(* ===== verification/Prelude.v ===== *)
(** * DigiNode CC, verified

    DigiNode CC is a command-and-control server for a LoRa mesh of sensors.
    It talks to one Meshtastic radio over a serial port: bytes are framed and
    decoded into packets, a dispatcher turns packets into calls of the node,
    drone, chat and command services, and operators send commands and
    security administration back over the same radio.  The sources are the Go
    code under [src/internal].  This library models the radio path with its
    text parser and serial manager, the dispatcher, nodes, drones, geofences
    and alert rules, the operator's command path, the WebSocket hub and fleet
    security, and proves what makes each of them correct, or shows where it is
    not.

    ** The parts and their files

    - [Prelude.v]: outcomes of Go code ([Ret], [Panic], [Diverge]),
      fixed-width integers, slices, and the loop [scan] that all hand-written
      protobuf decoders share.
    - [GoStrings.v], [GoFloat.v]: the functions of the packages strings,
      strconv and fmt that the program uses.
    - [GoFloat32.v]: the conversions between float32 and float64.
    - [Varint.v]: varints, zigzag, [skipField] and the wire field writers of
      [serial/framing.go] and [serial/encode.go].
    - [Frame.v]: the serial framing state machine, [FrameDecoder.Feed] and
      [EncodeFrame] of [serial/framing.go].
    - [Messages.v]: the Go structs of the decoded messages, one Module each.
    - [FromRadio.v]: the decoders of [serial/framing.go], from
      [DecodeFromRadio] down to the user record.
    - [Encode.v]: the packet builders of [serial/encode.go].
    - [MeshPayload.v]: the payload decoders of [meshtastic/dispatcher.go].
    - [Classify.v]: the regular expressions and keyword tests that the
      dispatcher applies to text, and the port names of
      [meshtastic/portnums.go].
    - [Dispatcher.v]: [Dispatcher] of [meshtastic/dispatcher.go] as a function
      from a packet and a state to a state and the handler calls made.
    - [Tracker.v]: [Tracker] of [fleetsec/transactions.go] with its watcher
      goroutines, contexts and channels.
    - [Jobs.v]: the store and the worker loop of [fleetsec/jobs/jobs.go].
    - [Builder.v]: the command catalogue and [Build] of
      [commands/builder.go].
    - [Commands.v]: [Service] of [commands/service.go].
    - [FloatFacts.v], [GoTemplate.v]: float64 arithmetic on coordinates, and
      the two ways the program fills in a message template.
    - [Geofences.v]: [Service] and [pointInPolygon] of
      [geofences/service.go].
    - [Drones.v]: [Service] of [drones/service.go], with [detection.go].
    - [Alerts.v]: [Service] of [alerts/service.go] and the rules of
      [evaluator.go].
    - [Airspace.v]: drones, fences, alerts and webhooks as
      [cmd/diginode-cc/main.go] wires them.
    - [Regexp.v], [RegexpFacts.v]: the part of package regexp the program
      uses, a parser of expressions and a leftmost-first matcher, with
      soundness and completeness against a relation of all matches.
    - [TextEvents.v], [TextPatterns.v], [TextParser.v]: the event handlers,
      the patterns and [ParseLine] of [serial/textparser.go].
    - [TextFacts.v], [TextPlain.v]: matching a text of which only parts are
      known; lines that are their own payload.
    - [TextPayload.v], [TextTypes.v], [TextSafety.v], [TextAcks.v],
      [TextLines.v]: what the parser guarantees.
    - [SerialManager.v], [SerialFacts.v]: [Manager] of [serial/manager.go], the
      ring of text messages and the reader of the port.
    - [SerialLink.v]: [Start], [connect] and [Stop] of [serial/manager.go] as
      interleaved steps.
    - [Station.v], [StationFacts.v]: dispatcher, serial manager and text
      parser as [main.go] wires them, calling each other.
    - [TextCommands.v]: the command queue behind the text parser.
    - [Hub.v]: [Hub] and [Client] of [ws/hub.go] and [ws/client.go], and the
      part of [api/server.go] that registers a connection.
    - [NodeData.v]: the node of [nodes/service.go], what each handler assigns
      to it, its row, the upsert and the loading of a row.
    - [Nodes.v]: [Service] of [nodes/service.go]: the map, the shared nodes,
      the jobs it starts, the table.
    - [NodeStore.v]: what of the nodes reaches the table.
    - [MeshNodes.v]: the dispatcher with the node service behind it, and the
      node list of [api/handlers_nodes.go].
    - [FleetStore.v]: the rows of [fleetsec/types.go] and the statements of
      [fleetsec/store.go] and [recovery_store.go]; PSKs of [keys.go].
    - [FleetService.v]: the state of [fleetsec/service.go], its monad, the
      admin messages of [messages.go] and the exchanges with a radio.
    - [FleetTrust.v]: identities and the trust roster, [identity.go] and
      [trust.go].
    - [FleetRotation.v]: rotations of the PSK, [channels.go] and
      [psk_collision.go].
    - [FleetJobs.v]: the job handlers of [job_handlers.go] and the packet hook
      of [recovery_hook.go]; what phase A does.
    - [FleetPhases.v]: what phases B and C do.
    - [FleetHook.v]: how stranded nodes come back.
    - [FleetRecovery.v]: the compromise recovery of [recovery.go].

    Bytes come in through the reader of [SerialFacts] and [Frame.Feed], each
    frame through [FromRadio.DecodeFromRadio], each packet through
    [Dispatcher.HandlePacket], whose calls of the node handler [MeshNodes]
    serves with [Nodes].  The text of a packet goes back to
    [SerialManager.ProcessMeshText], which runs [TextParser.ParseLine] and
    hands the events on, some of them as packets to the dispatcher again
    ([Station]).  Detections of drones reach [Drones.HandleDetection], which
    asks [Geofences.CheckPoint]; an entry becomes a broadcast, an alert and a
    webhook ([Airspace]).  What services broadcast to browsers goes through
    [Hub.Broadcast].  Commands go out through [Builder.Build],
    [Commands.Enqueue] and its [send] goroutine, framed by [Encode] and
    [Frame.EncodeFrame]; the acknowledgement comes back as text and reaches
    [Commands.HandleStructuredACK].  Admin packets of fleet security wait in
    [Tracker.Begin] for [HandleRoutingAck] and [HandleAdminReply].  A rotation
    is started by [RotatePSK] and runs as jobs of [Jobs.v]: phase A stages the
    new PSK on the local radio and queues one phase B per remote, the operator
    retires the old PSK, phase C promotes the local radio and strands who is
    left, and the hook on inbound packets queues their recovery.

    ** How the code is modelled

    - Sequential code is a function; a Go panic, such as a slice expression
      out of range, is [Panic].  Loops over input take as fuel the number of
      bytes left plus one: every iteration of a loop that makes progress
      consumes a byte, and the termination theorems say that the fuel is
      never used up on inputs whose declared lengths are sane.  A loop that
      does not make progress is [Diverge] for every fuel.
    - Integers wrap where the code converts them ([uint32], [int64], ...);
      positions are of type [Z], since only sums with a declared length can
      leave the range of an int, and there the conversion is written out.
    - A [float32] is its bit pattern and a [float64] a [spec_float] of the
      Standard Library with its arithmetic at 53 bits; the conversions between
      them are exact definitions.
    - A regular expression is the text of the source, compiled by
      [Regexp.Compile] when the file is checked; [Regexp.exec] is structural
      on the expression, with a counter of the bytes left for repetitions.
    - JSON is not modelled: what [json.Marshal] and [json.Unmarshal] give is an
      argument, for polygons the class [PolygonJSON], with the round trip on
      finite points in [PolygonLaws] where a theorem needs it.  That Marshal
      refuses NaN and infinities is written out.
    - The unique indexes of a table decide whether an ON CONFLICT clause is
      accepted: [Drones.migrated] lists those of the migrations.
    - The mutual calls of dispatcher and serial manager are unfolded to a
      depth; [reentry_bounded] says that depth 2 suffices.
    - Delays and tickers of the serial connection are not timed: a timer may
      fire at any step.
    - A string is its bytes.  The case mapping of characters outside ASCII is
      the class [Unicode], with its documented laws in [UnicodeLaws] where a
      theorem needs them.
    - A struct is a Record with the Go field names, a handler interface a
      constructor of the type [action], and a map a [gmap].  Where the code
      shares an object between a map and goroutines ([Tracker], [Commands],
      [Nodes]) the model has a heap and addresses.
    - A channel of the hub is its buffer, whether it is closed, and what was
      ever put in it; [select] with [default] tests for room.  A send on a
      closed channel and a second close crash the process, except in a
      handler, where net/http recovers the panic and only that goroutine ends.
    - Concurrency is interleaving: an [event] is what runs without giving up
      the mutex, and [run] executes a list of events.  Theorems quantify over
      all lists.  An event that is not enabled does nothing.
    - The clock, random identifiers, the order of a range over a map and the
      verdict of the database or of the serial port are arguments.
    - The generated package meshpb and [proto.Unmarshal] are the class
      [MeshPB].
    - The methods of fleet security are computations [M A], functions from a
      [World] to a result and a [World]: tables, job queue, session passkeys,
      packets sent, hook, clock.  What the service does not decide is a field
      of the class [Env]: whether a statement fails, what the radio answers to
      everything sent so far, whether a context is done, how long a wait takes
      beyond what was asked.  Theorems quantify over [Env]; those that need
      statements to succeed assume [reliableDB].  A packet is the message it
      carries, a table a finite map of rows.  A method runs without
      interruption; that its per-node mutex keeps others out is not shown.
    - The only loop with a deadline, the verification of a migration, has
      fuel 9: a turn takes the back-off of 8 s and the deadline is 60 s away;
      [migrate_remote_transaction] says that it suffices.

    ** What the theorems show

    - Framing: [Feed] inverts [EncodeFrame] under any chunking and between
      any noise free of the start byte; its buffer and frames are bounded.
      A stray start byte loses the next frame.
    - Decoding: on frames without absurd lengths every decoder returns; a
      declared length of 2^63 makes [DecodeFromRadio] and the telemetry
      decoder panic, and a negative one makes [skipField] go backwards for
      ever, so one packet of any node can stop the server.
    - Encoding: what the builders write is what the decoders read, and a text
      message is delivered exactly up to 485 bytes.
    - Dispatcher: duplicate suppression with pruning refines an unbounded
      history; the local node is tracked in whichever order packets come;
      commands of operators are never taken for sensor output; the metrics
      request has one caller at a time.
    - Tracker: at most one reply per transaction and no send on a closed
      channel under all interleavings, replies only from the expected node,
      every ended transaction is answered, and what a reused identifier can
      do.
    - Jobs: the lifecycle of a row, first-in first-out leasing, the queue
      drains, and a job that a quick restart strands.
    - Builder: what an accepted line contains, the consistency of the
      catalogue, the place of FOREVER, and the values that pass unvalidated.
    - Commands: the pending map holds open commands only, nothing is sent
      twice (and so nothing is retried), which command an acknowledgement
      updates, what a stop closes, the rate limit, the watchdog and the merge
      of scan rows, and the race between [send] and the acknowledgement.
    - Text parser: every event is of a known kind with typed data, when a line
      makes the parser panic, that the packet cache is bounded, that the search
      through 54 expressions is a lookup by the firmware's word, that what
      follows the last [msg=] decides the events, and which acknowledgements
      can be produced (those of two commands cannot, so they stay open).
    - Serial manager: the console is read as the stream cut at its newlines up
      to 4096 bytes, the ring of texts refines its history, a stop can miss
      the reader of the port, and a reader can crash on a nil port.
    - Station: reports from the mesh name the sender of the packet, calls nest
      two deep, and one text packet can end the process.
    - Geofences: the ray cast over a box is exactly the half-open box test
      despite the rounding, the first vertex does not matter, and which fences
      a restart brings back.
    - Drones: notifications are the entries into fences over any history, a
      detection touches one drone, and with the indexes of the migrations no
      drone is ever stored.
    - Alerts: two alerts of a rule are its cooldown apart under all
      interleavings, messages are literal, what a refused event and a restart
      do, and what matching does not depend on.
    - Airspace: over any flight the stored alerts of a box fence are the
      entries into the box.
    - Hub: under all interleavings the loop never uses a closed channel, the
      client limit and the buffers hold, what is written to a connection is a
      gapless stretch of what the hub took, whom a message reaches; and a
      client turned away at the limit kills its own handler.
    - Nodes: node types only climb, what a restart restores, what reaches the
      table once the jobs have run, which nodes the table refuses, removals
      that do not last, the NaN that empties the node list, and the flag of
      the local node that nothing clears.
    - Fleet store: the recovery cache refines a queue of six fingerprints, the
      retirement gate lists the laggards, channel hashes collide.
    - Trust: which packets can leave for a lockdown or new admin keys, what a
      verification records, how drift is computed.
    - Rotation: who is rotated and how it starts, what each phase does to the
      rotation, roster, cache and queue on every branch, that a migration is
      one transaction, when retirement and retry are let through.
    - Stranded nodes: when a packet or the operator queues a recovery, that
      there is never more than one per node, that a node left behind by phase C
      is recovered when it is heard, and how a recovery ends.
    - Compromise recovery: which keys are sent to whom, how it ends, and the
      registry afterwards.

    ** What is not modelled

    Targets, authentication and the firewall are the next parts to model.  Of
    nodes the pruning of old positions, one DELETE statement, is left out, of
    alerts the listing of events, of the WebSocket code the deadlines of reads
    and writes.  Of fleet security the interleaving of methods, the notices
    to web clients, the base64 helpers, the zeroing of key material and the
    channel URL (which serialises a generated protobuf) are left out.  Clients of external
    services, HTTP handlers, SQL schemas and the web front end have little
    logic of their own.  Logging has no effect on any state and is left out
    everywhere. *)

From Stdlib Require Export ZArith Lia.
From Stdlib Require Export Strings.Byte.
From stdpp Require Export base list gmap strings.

==

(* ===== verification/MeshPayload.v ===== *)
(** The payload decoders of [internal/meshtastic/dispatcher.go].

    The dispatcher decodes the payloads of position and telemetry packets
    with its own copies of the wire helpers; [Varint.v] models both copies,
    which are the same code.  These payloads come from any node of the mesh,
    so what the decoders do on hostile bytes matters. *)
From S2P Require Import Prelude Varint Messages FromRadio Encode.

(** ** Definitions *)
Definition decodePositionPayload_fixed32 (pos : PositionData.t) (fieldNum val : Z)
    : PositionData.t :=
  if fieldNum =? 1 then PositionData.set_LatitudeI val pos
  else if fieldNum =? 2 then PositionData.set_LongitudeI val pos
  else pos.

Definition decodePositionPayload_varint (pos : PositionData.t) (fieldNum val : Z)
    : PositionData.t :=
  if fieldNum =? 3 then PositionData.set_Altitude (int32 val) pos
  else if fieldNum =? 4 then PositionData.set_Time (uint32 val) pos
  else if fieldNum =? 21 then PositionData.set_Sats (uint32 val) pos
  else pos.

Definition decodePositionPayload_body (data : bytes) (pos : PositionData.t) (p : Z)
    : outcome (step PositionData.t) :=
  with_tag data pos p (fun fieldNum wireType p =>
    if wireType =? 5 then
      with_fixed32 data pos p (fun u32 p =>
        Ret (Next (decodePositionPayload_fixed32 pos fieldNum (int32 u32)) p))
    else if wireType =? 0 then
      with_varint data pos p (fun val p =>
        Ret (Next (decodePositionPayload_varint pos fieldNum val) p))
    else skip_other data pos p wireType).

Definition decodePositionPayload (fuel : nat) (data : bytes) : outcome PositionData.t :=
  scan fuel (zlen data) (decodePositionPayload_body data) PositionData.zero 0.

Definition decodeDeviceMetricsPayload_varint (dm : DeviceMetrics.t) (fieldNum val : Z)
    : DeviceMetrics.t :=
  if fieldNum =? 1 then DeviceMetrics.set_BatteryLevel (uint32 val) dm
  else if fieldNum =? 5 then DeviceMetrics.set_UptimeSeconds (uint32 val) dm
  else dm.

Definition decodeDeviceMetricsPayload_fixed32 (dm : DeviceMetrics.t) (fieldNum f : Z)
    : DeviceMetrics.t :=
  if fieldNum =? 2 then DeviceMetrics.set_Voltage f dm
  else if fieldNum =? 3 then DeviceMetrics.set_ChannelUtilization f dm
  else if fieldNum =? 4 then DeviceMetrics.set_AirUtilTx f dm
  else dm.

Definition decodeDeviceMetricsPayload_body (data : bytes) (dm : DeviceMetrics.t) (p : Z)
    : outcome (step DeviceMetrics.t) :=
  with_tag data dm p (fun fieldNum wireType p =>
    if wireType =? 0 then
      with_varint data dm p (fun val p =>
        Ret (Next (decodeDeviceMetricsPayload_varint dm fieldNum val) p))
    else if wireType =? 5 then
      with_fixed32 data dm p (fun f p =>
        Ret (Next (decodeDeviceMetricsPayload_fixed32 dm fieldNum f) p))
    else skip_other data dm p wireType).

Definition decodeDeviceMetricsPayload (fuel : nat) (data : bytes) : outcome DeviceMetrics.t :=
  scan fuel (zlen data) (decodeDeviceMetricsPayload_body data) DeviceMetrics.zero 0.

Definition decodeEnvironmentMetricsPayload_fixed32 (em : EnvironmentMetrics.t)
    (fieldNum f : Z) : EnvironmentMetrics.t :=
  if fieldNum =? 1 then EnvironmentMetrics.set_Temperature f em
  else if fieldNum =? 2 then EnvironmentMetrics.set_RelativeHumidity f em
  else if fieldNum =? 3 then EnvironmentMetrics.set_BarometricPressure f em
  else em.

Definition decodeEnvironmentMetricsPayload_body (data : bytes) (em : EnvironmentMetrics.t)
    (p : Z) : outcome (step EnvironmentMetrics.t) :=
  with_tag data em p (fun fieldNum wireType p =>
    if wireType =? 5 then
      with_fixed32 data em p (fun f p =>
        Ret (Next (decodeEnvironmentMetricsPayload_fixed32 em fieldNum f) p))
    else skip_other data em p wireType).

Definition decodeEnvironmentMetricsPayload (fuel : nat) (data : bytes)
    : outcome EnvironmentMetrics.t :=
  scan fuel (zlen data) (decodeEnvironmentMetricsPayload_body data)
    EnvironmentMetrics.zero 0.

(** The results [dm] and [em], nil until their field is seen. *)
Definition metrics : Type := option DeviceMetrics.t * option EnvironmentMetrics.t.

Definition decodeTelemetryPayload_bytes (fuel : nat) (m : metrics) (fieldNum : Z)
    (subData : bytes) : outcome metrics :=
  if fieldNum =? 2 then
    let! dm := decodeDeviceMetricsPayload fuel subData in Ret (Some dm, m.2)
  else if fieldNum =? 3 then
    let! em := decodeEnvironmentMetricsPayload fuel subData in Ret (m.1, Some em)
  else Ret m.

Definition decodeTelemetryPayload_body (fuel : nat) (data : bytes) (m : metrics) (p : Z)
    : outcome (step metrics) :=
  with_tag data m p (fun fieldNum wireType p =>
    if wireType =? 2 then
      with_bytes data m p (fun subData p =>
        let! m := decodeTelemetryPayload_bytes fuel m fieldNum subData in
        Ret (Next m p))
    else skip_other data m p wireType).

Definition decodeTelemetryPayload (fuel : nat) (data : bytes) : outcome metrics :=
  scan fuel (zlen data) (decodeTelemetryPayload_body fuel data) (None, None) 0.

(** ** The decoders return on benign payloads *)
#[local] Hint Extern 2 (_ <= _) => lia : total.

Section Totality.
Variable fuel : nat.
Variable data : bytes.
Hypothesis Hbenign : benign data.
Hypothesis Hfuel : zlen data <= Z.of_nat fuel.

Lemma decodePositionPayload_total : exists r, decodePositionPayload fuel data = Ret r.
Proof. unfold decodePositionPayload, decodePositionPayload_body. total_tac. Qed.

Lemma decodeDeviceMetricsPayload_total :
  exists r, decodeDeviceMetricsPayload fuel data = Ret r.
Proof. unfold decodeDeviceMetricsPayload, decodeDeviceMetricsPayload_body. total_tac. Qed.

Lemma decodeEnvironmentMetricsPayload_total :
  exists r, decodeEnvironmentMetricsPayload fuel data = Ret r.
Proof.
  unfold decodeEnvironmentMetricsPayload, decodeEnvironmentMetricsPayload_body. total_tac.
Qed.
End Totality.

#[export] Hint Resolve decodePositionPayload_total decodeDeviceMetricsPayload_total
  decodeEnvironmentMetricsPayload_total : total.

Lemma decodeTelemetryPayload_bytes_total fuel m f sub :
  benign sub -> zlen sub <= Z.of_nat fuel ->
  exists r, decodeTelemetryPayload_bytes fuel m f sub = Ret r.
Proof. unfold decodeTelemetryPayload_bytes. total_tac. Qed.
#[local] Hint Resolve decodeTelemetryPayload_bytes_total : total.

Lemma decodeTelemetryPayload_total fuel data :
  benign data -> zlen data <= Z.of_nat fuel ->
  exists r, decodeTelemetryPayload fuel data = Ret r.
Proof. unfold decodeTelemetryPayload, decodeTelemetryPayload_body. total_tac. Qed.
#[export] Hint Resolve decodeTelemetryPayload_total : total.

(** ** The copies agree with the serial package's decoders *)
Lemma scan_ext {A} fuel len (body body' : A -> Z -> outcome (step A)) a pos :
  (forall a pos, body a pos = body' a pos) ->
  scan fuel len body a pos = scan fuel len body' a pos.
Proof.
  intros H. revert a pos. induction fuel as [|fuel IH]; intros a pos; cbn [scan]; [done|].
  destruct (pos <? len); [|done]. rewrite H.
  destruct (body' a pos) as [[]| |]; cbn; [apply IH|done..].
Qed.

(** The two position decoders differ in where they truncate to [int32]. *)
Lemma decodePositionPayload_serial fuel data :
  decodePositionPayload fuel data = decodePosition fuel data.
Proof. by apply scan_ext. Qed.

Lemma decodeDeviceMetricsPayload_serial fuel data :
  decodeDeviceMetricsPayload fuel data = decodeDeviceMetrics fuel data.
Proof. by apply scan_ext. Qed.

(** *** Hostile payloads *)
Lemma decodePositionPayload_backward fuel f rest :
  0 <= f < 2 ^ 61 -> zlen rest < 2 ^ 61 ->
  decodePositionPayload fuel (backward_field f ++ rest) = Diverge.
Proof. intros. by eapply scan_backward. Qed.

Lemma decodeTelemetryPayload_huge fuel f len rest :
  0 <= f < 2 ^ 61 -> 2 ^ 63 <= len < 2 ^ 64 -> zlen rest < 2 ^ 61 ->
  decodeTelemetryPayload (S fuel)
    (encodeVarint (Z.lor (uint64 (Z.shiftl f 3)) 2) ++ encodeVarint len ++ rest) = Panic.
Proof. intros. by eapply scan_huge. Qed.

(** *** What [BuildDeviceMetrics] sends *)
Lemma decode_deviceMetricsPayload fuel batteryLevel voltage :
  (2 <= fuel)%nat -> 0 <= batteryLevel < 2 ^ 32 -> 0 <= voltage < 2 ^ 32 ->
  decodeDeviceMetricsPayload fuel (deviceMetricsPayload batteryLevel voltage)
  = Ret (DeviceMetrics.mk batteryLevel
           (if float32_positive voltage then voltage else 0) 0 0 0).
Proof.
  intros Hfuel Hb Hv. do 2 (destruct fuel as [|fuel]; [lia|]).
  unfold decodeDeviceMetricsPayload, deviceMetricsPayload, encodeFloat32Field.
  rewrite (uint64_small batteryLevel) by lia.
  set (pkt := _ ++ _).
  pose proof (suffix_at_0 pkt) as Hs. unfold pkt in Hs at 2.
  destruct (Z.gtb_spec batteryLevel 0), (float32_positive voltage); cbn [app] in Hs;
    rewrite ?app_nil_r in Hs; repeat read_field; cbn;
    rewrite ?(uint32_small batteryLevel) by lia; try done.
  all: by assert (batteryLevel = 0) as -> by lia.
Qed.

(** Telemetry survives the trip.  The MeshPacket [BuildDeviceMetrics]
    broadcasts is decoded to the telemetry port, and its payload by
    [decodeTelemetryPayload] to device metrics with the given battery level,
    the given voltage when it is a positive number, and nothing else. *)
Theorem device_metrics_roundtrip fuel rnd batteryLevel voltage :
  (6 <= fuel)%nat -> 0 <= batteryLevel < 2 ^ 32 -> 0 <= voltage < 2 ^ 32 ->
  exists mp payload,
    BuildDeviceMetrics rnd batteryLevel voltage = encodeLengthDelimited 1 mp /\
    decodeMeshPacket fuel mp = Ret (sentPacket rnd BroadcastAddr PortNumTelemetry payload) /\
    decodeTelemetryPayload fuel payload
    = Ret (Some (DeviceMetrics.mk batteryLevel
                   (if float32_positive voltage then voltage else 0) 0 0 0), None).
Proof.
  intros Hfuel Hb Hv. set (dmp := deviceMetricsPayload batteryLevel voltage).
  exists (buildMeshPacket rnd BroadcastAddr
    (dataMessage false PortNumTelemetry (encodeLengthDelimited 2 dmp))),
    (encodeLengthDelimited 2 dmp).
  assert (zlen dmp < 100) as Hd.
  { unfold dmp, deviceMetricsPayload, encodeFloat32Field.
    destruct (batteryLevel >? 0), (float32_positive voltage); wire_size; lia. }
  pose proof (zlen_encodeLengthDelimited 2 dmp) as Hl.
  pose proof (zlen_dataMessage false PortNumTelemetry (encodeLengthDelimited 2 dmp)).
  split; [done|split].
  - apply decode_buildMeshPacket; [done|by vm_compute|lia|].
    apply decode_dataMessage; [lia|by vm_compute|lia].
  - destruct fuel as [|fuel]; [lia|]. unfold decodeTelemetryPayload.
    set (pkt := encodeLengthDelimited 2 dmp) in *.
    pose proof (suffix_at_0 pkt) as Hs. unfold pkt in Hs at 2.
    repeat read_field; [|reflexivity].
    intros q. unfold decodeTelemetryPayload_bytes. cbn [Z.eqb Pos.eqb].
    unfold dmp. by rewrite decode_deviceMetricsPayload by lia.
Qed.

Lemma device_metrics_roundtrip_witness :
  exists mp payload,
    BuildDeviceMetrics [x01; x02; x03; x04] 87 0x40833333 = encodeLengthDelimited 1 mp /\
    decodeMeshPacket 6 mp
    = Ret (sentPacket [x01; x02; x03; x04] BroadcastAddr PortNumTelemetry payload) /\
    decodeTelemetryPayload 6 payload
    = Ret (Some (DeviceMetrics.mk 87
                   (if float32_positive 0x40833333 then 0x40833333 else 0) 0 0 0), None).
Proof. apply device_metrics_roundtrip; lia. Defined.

...

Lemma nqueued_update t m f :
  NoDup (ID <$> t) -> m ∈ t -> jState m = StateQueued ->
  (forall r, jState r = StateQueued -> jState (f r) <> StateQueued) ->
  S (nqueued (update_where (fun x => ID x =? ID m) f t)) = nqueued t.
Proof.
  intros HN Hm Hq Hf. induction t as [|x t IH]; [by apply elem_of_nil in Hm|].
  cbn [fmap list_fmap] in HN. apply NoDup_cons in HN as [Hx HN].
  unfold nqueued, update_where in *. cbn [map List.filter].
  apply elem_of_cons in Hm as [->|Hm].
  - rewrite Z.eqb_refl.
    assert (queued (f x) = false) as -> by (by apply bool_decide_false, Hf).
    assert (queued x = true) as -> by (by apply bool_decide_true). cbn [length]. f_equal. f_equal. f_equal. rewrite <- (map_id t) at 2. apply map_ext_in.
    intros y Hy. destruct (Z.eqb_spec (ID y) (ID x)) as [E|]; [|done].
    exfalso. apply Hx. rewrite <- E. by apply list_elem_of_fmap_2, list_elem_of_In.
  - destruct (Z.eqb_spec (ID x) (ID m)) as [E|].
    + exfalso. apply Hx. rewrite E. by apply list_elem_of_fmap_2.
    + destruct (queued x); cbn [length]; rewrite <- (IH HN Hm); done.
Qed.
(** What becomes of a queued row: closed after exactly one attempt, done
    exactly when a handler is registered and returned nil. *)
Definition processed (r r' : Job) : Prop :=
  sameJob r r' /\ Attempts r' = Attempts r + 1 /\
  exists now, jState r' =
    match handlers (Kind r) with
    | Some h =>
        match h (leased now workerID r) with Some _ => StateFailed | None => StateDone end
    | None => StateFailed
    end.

## WHAT TO DO
Everything from the line with "(* ===== verification/Prelude.v ===== *)" through the line with "decoded into packets, a" should be written out exactly as it appears above, end lines included, and nothing outside that range.

## RESULT OF THIS EXERCISE
(* ===== verification/Prelude.v ===== *)
(** * DigiNode CC, verified

    DigiNode CC is a command-and-control server for a LoRa mesh of sensors.
    It talks to one Meshtastic radio over a serial port: bytes are framed and
    decoded into packets, a dispatcher turns packets into calls of the node,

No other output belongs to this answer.